Unfortunately, it has become common to set things up with the account user as the web user.  These really should be two separate functions.  It used to be that way.  The web server ran as apache or whatever and each user had their own account.  Then there were problems with users compromising the accounts of other users, so they separated it.  However, they took a step back.  Instead of creating a new account for each web user, they started using the user account as the web user.  As a result, if your user account has the ability to edit a file, so does the web application.  It would be better to have a separate account for the web and the ability to chown files and directories (e.g. the images directory) to be owned by the web.  

For that matter, for osCommerce purposes, it would be better to have three accounts:  a catalog web user account, an admin web user account, and a regular user account.  The catalog account could have low permissions, just read on all files in the catalog directory (and its children -- not counting the admin directory, which can be put elsewhere).  The admin web account would have higher permissions, which allow writing to image folders and reading the admin directory.  The regular user account would have write permissions on all files.  By setting ownership and group settings correctly, the system would be secure in general, even in the face of buffer overflow exploits in apache that permit compromise of web users.  At worst, such a compromise would allow editing of files in the images directory, which with proper configuration in a <Directory> section in httpd.conf (so that PHP and other CGI scripts do not run from the images directory) is of limited use to a cracker.

[SambaMambo]

what if file_manager.php is needed?
i have a client that needs it because he doesn't know anything about FTP and FTP program
so it's easier for him to go thru the file_manager.php
so no solution for him? just learn how to manage a FTP with a FTP program?
file_manager.php is kind of "native" script of OSC and no one can fix it?
fixing a bug by delete a file doesnt fix anything ....

[spooks]

Do not use file manager, its a security risk & damages files, best removed.

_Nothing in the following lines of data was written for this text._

Lemma detached_session_expires_witness :
  ts_status (md_record (ex_managed ex_detached)) = TsDetached /\
  exists t r s' m', md_reconnect (ex_managed ex_detached) = Some t /\
    expire_detached_session 8 ex_clock t ex_detached = Some (r, s') /\
    sv_heap s' !! 1 = Some m' /\ ts_status (md_record m') = TsClosed.
Proof.
  assert (exists d, ts_reconnect_deadline (md_record (ex_managed ex_detached)) = Some d) as [d Hd]
    by (eexists; vm_compute; reflexivity).
  destruct (detached_session_expires 8 1000 ex_uuid ex_clock (fun _ _ => None) ex_dir ex_uuid_inj
    ex_detached "s0" 1 (ex_managed ex_detached) d ex_detached_reach
    ltac:(vm_compute; reflexivity) ltac:(vm_compute; reflexivity) Hd)
    as (H1 & t & r & s' & m' & H2 & _ & H3 & H4 & H5 & _).
  split; [exact H1|]. exists t, r, s', m'. auto.
Defined.

(** Bob may not close the terminal of Alice, and a terminal of his own leaves hers. *)
Lemma non_owner_refused_witness :
  close_session 8 ex_clock "s0" "bob" ex_attached = (RError not_owner, ex_attached) /\
  kept 1 (ex_managed ex_attached)
    (create_session ex_uuid ex_clock (fun _ _ => None) "g2" "ws2" "bob" "container" ex_attached).2.
Proof.
  assert (N : forall ev r s', caller ev = Some "bob" ->
    step 8 1000 ex_uuid ex_clock (fun _ _ => None) ex_dir ex_attached ev = Some (r, s') ->
    (names ev (ex_managed ex_attached) -> refused ev (ex_managed ex_attached) "bob" ex_attached r s') /\
    (~ names ev (ex_managed ex_attached) -> kept 1 (ex_managed ex_attached) s')).
  { intros ev r s' C E.
    exact (non_owner_refused 8 1000 ex_uuid ex_clock (fun _ _ => None) ex_dir ex_uuid_inj ex_attached 1
      (ex_managed ex_attached) ev "bob" r s' ex_attached_reach ltac:(vm_compute; reflexivity)
      ltac:(vm_compute; reflexivity) C ltac:(vm_compute; discriminate) E). }
  split.
  - destruct (close_session 8 ex_clock "s0" "bob" ex_attached) as [r s'] eqn:E.
    destruct (proj1 (N (EClose "s0" "bob") r s' eq_refl ltac:(cbn [step]; by rewrite E)) ltac:(vm_compute; reflexivity)) as [-> ->].
    reflexivity.
  - destruct (create_session ex_uuid ex_clock (fun _ _ => None) "g2" "ws2" "bob" "container" ex_attached) as [r s'] eqn:E.
    refine (proj2 (N (ECreate "g2" "ws2" "bob" "container") r s' eq_refl ltac:(cbn [step]; by rewrite E)) _).
    vm_compute. discriminate.
Defined.

Lemma append_keeps_newest_witness :
  let m' := append_output_history 8 "cdefgh" (append_output_history 8 "abc"
              (fresh_managed (mkSession "" "" "" "" "" None TsClosed 0 None None) None)) in
  md_chunks m' = ["cdefgh"] /\ md_truncated m' = true /\ (md_bytes m' <= 8)%Z.
Proof.
  set (m := append_output_history 8 "abc"
              (fresh_managed (mkSession "" "" "" "" "" None TsClosed 0 None None) None)).
  destruct (append_keeps_newest 8 "cdefgh" m) as (dropped & _ & _ & H & _).
  - split; [vm_compute; reflexivity|]. vm_compute. discriminate.
  - vm_compute. reflexivity.
  - discriminate.
  - split; [vm_compute; reflexivity|]. split; [vm_compute; reflexivity|]. exact H.
Defined.

Lemma create_session_effect_witness :
  new_session_in "ws2" "bob" ex_attached
    (create_session ex_uuid ex_clock (fun _ _ => None) "g2" "ws2" "bob" "container" ex_attached).2.
Proof.
  pose proof (create_session_effect 8 1000 ex_uuid ex_clock (fun _ _ => None) ex_dir ex_uuid_inj
    ex_attached "g2" "ws2" "bob" ex_attached_reach) as H.
  replace (group_session "ws2" ex_attached) with (@None (nat * managed)) in H
    by (vm_compute; reflexivity).
  exact H.
Defined.

(** ** Corner cases, on concrete runs *)

Definition ex_status (evs : list event) : option TerminalSessionStatus :=
  s ← ex_run evs; p ← group_session "ws" s; Some (ts_status (md_record p.2)).

(** [attach_session] does not look at the status: the owner of a closed session
    can attach to it, which makes it [attached] to a bridge that is closed. *)
Example closed_session_can_be_reattached :
  ex_status (ex_session ++ [EClose "s0" "alice"]) = Some TsClosed /\
  ex_status (ex_session ++ [EClose "s0" "alice"; EAttach "s0" "alice"]) = Some TsAttached.
Proof. split; vm_compute; reflexivity. Qed.

(** When the bridge of a new session cannot be started, [create_session] raises
    and leaves the session [created]: its owner is given the dead session, and
    anybody else a conflict. *)
Example failed_start_leaves_the_session :
  let evs := [ECreate "g1" "ws" "alice" "container"; EResume 2 (Some "no docker")] in
  ex_status evs = Some TsCreated /\
  (s ← ex_run evs; Some (is_ok (match (create_session ex_uuid ex_clock (fun _ _ => None)
      "g1" "ws" "bob" "container" s).1 with RError e => Err e | _ => Ok tt end))) = Some false.
Proof. split; vm_compute; reflexivity. Qed.

(** A session recovered from its files is [detached] without deadline and timer:
    nothing ever closes it. *)
Example recovered_session_has_no_timer :
  (s ← ex_run (ex_session ++ [EResume 7 None]);
   p ← group_session "ws" (recover_active_sessions 8 s);
   Some (ts_status (md_record p.2), ts_reconnect_deadline (md_record p.2), md_reconnect p.2,
         join_chunks (md_chunks p.2))) = Some (TsDetached, None, None, "world").
Proof. vm_compute. reflexivity. Qed.

(** Snapshots are written outside the lock, in any order: when the write of an
    output event comes after that of the exit, [latest.json] says [attached] for
    a session that has exited, and a restart recovers it. *)
Example late_write_overwrites_latest :
  (s ← ex_run (ex_session ++ [EBridge "s0" (mkBridgeEvent "exit" None (Some 0%Z) None);
                              EResume 8 None; EResume 7 None]);
   latest ← sv_latest s !! "ws"; p ← group_session "ws" s;
   q ← group_session "ws" (recover_active_sessions 8 s);
   Some (ts_status (md_record p.2), ts_status (hs_record latest), ts_status (md_record q.2))) =
  Some (TsExited, TsAttached, TsDetached).
Proof. vm_compute. reflexivity. Qed.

http://www.oscommerce.info/kb/osCommerce/Common_Problems/15

Is it a good idea to let customers use a application that you know could damage the site when they use it.

There are alternatives if u search

[Adrian Bardt]

Im reading this .... thinking.?.?.?..?.?....  you guys have fixed this ?..... right?

[toyicebear]

The latest version 2.3.1 does not have this vulnerability. (Also 2.3.1 does not have a file manger)

[kelagedart]

The above links are broken.

Are there any working links to updating and securing 2.2rc2a?
Mine is a fully functional and heavily modded site so I wont be updating anytime soon....

[DunWeb]

@kelagedart

This is the only link you need to read about Rc2a


http://forums.oscommerce.com/topic/313323-how-to-secure-your-oscommerce-22-site/



Chris

[MrPhil]

SambaMambo, on 02 September 2009 - 12:39 PM, said:

what if file_manager.php is needed?
i have a client that needs it because he doesn't know anything about FTP and FTP program
so it's easier for him to go thru the file_manager.php
so no solution for him? just learn how to manage a FTP with a FTP program?
file_manager.php is kind of "native" script of OSC and no one can fix it?
fixing a bug by delete a file doesnt fix anything ....

Well, osC's File Manager was poorly written and insecure from the get-go. All of its functionality may be found in any hosting service's "control panel" and a good FTP client such as Filezilla. Given the choice of trying to fix osC File Manager's numerous problems, it was easier just to tell people to use their hosting service's built-in tools to accomplish these tasks.